## Problem
Please copy every line with the string "handler" from the entries below.

## Saved data entries
□ □ □
(** The body of [for info, pos in zip(infos, positions)]. *)
Definition measure_step (font : Font) (px_size : Z) (scale : float)
    (st : measure_state) (ip : GlyphInfo * GlyphPosition) : measure_state :=
  let '(info, pos) := ip in
  let glyph_id := codepoint info in
  let glyph := load_glyph font px_size glyph_id in
  let bm := bitmap glyph in
  let gx := glyph_gx scale (pen_x st) pos glyph in
  let gy := glyph_gy scale pos glyph in
  let grow := has_area (width bm) (rows bm) in
  {| pen_x := PyFloat.add (pen_x st) (PyFloat.mul (of_cint (x_advance pos)) scale);
     placements := placements st ++
       [GlyphPlacement.make gx gy (width bm) (rows bm) (buffer bm)];
     min_x := if grow then min2 (min_x st) gx else min_x st;
     min_y := if grow then min2 (min_y st) gy else min_y st;
     max_x := if grow then max2 (max_x st) (PyFloat.add gx (of_cint (width bm))) else max_x st;
     max_y := if grow then max2 (max_y st) (PyFloat.add gy (of_cint (rows bm))) else max_y st;
     glyph_names := glyph_names st ++
       [match get_glyph_name font glyph_id with
        | Some name => decode_ascii_ignore name
        | None => PyStr.str_of_int glyph_id
        end] |}.

Definition measure_loop (font : Font) (px_size : Z) (scale : float)
    (glyphs : list (GlyphInfo * GlyphPosition)) : measure_state :=
  fold_left (measure_step font px_size scale) glyphs measure_init.

Definition shaped : Type := bbox * list GlyphPlacement.t * list string.

(** [None] is the source's [None]: nothing drawable at this size. *)
Definition measure_result (st : measure_state) : option shaped :=
  if PyFloat.eqb (min_x st) pos_inf then None
  else Some ((min_x st, min_y st, max_x st, max_y st), placements st, glyph_names st).

Definition shape_and_measure (font : Font) (text : string)
    (features : gmap string Z) (px_size : Z) : result (option shaped) :=
  let '(infos, positions) := hb_shape font text features in
  let* scale := int_truediv px_size (upem font) in
  Return (measure_result (measure_loop font px_size scale (combine infos positions))).

(** ** [make_text_mask] *)

(** The mask image is described by its size and by the pastes made into it,
    in order: position and glyph bitmap. Pixel contents belong to the image
    library. *)
Record Mask : Type := {
  mask_size : Z * Z;
  mask_pastes : list (Z * Z * GlyphPlacement.t);
}.

Fixpoint mask_paste_loop (min_x min_y : float) (placements : list GlyphPlacement.t)
  : result (list (Z * Z * GlyphPlacement.t)) :=
  match placements with
  | [] => Return []
  | placement :: rest =>
      if (GlyphPlacement.width placement <=? 0) || (GlyphPlacement.height placement <=? 0)
      then mask_paste_loop min_x min_y rest
      else
        let* x := PyFloat.round (PyFloat.sub (GlyphPlacement.x placement) min_x) in
        let* y := PyFloat.round (PyFloat.sub (GlyphPlacement.y placement) min_y) in
        let* pastes := mask_paste_loop min_x min_y rest in
        Return ((x, y, placement) :: pastes)
  end.
(** [s.split(sep)] for a one-character separator: never empty, and empty
    fields are kept. *)
Fixpoint split (sep : char) (s : str) : list str :=
  match s with
  | [] => [[]]
  | c :: s' =>
      if (c =? sep)%N then [] :: split sep s'
      else match split sep s' with
           | [] => [[c]]
           | w :: ws => (c :: w) :: ws
           end
  end.

Definition starts_with (c : char) (s : str) : Prop := exists t, s = c :: t.
Definition ends_with (c : char) (s : str) : Prop := exists t, s = t ++ [c].
Definition starts_with_space (s : str) : Prop :=
  exists c t, s = c :: t /\ is_space c = true.
Definition ends_with_space (s : str) : Prop :=
  exists c t, s = t ++ [c] /\ is_space c = true.

(** ** Exceptions, the store and the request monad *)

Record exn := Exn { exn_class : string; exn_str : str }.

Definition IndexError : exn :=
  Exn "IndexError" (lit "list index out of range").
Definition AttributeError_strip : exn :=
  Exn "AttributeError" (lit "'NoneType' object has no attribute 'strip'").
Definition FileNotFoundError (path : str) : exn :=
  Exn "FileNotFoundError"
      (lit "[Errno 2] No such file or directory: '" ++ path ++ lit "'").

(** [class ChatMessage(Base)] *)
Record ChatMessage := {
  id : Z;
  role : str;
  original_text : str;
  translated_text : str;
  original_lang : str;
  target_lang : str;
  original_audio_url : option str;
  timestamp : Z
}.

(** [class MessageCreate(BaseModel)] *)
Record MessageCreate := {
  msg_role : str;
  msg_text : str;
  msg_target_lang : str
}.

(** The [UploadFile] of a multipart request. *)
Record UploadFile := {
  filename : str;
  file : list Byte.byte
}.

(** What the provider returns from [chat.completions.create]. *)
Record ChatCompletionMessage := { content : option str }.
Record Choice := { message : ChatCompletionMessage }.
Record ChatCompletion := { choices : list Choice }.

(** The requests sent to the provider. *)
Inductive GroqCall :=
| ChatCreate (messages : list (str * str)) (model : str) (temperature : option Q)
| TranscriptionCreate (name : str) (data : list Byte.byte) (model : str)
                      (response_format : str).

(** The outcomes, during one request, of what lies outside the process. *)
Record Env := {
  uuid4 : str;
  open_wb : option exn;
  transcription : exn + str;
  completion : exn + ChatCompletion;
  utcnow : Z;
  commit : option exn
}.

Record World := {
  rows : list ChatMessage;
  static : gmap (list N) (list Byte.byte);
  groq_log : list GroqCall
}.

Definition empty_world : World :=
  {| rows := []; static := ∅; groq_log := [] |}.

Inductive Result (A : Type) :=
| Ok (a : A)
| Raise (e : exn).
Arguments Ok {A} a.
Arguments Raise {A} e.

Definition M (A : Type) : Type := World -> Result A * World.

Definition ret {A} (a : A) : M A := fun w => (Ok a, w).
Definition raise {A} (e : exn) : M A := fun w => (Raise e, w).
Definition bind {A B} (m : M A) (k : A -> M B) : M B :=
  fun w => match m w with
           | (Ok a, w') => k a w'
           | (Raise e, w') => (Raise e, w')
           end.

(** [try: body except Exception as e: handler] *)
Definition try_except {A} (body : M A) (handler : exn -> M A) : M A :=
  fun w => match body w with
           | (Ok a, w') => (Ok a, w')
           | (Raise e, w') => handler e w'
           end.

Declare Scope py_scope.
Delimit Scope py_scope with py.
Notation "x <- m ;; k" := (bind m (fun x => k))
  (at level 100, m at next level, right associativity) : py_scope.
Notation "m ;;; k" := (bind m (fun _ => k))
  (at level 100, right associativity) : py_scope.
Local Open Scope py_scope.

(** [l[i]], with Python's negative indices. *)
Definition getitem {A} (l : list A) (i : Z) : M A :=
  let n := Z.of_nat (length l) in
  let j := if i <? 0 then i + n else i in
  if (0 <=? j) && (j <? n) then
    match l !! Z.to_nat j with
    | Some a => ret a
    | None => raise IndexError
    end
  else raise IndexError.

Definition of_outcome {A} (o : exn + A) : M A :=
  match o with
  | inl e => raise e
  | inr a => ret a
  end.

Definition check (o : option exn) : M unit :=
  match o with
  | Some e => raise e
  | None => ret tt
  end.

(** The three ways a request changes the world. *)
Definition with_call (c : GroqCall) (w : World) : World :=
  {| rows := rows w; static := static w; groq_log := groq_log w ++ [c] |}.
Definition with_file (path : str) (data : list Byte.byte) (w : World) : World :=
  {| rows := rows w; static := <[path := data]> (static w);
     groq_log := groq_log w |}.
Definition with_row (m : ChatMessage) (w : World) : World :=
  {| rows := rows w ++ [m]; static := static w; groq_log := groq_log w |}.

Definition log_call (c : GroqCall) : M unit :=
  fun w => (Ok tt, with_call c w).

(** The [id] given to a new row: one more than the largest in use. *)
Definition next_id (rs : list ChatMessage) : Z :=
  1 + fold_right Z.max 0 (List.map id rs).

(** [ChatMessage(...)] before the store has filled in [id] and
    [timestamp]. *)
Definition ChatMessage_new
    (role original_text translated_text original_lang target_lang : str)
    (original_audio_url : option str) (id timestamp : Z) : ChatMessage :=
  {| id := id; role := role; original_text := original_text;
     translated_text := translated_text; original_lang := original_lang;
     target_lang := target_lang; original_audio_url := original_audio_url;
     timestamp := timestamp |}.

(** [ORDER BY key], ascending; rows with equal keys keep their order. *)
Fixpoint insert_by (key : ChatMessage -> Z) (m : ChatMessage)
    (l : list ChatMessage) : list ChatMessage :=
  match l with
  | [] => [m]
  | x :: l' => if key m <=? key x then m :: l else x :: insert_by key m l'
  end.

Definition order_by (key : ChatMessage -> Z) (l : list ChatMessage)
  : list ChatMessage :=
  fold_right (insert_by key) [] l.

(** [db.query(ChatMessage).all()]: the rows as the table holds them. *)
Definition query_all : M (list ChatMessage) :=
  fun w => (Ok (rows w), w).
(** What a call does, from a state the code keeps the manager in: it does
    not raise and keeps the state well formed; it hands back at most one
    alert per key, none for a key that was fired, and every alert it hands
    back has its key fired afterwards; and unless it clears the session it
    loses none of its fired keys. *)
Lemma perform_step (w : World) (am : AlertManager F) (c : call F) (sid key : string) :
  well_formed am ->
  let r := perform c (w, am) in
  well_formed r.2.2 /\
  (exists alerts, r.1 = Ok alerts) /\
  (no_clear sid [c] = true -> fired sid key am = true ->
     fired sid key r.2.2 = true /\
     filter (fun a => key_of a = key) (alerts_for sid (c, r.1)) = []) /\
  (forall a, a ∈ alerts_for sid (c, r.1) -> fired sid (key_of a) r.2.2 = true) /\
  (length (filter (fun a => key_of a = key) (alerts_for sid (c, r.1))) <= 1)%nat.
Proof.
  intros [Hdom Hmax]. destruct c as [sid' x ts|sid'|sid' limit]; cbn [perform].
  - (* check_alerts *)
    assert (Hspec : exists w' t, check_alerts sid' x ts (w, am) =
                      check_alerts sid' x (Some t) (w', am)).
    { destruct ts as [t|]; [exists w, t; reflexivity|].
      eexists _, _. apply check_alerts_now. }
    destruct Hspec as (w' & t & ->).
    rewrite check_alerts_spec by (apply Hdom).
    set (history := default (deque.new 1000) (session_history am !! sid')).
    set (alerts := if session_history am !! sid' is Some _
                   then default [] (active_alerts am !! sid') else []).
    destruct (check_step_keys am history alerts x t) as (Hmono & Hfire & Hone).
    set (step := check_step am history alerts x t) in *.
    cbn [fst snd].
    assert (Hlook : forall k, fired sid' k am = true -> contains alerts k = true).
    { intros k. unfold fired. intros Hf.
      destruct (active_alerts am !! sid') as [d|] eqn:Hd; [|discriminate].
      destruct (proj2 (Hdom sid') (ex_intro _ d Hd)) as [h Hh].
      unfold alerts. rewrite Hh. exact Hf. }
    split; [|split; [|split; [|split]]].
    + split.
      * intros s0. cbn [session_history active_alerts set_active_alerts set_session_history].
        destruct (decide (sid' = s0)) as [->|Hne].
        -- rewrite !lookup_insert_eq. split; eauto.
        -- rewrite !lookup_insert_ne by exact Hne. apply Hdom.
      * intros s0 h0.
        cbn [session_history active_alerts set_active_alerts set_session_history].
        destruct (decide (sid' = s0)) as [->|Hne].
        -- rewrite lookup_insert_eq. intros [= <-].
           unfold step, check_step. cbn [fst snd]. rewrite deque_append_maxlen.
           unfold history. destruct (session_history am !! s0) as [h|] eqn:Hh; cbn.
           ++ apply (Hmax s0 h Hh).
           ++ reflexivity.
        -- rewrite lookup_insert_ne by exact Hne. apply Hmax.
    + eexists. reflexivity.
    + intros _ Hfired. unfold fired, alerts_for.
      cbn [session_history active_alerts set_active_alerts set_session_history].
      destruct (decide (sid' = sid)) as [->|Hne].
      * rewrite lookup_insert_eq, bool_decide_eq_true_2 by reflexivity.
        split; [apply Hmono, Hlook, Hfired|].
        apply filter_none. intros a Ha Hk.
        destruct (Hfire a Ha) as [Hfresh _]. rewrite Hk, (Hlook _ Hfired) in Hfresh.
        discriminate.
      * rewrite lookup_insert_ne, bool_decide_eq_false_2 by exact Hne.
        split; [exact Hfired|reflexivity].
    + intros a. unfold fired, alerts_for.
      cbn [session_history active_alerts set_active_alerts set_session_history].
      destruct (decide (sid' = sid)) as [->|Hne].
      * rewrite lookup_insert_eq, bool_decide_eq_true_2 by reflexivity.
        intros Ha. apply (Hfire a Ha).
      * rewrite bool_decide_eq_false_2 by exact Hne. intros Ha. inversion Ha.
    + unfold alerts_for. destruct (bool_decide (sid' = sid)); [apply Hone|cbn; lia].
  - (* clear_session *)
    unfold clear_session. run_M.
    cbn [session_history active_alerts set_active_alerts set_session_history].
    split; [|split; [|split; [|split]]].
    + split.
      * intros s0. cbn [session_history active_alerts set_active_alerts set_session_history].
        destruct (decide (sid' = s0)) as [->|Hne].
        -- rewrite !lookup_delete_eq. split; intros [? ?]; discriminate.
        -- rewrite !lookup_delete_ne by exact Hne. apply Hdom.
      * intros s0 h0.
        cbn [session_history active_alerts set_active_alerts set_session_history].
        destruct (decide (sid' = s0)) as [->|Hne].
        -- rewrite lookup_delete_eq. discriminate.
        -- rewrite lookup_delete_ne by exact Hne. apply Hmax.
    + eexists. reflexivity.
    + cbn [no_clear forallb]. rewrite andb_true_r. intros Hnc Hfired.
      apply negb_true_iff, bool_decide_eq_false in Hnc.
      split; [|reflexivity]. unfold fired.
      cbn [session_history active_alerts set_active_alerts set_session_history].
      rewrite lookup_delete_ne by exact Hnc. exact Hfired.
    + intros a Ha. inversion Ha.
    + cbn. lia.
  - (* get_alert_history *)
    unfold get_alert_history. run_M.
    destruct (active_alerts am !! sid'); run_M; cbn [fst snd];
      (split; [split; assumption|]); (split; [eexists; reflexivity|]);
      (split; [intros _ Hfired; split; [exact Hfired|reflexivity]|]);
      (split; [intros a Ha; inversion Ha|cbn; lia]).
Qed.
□ □ □
## Result below
(** [try: body except Exception as e: handler] *)
Definition try_except {A} (body : M A) (handler : exn -> M A) : M A :=
           | (Raise e, w') => handler e w'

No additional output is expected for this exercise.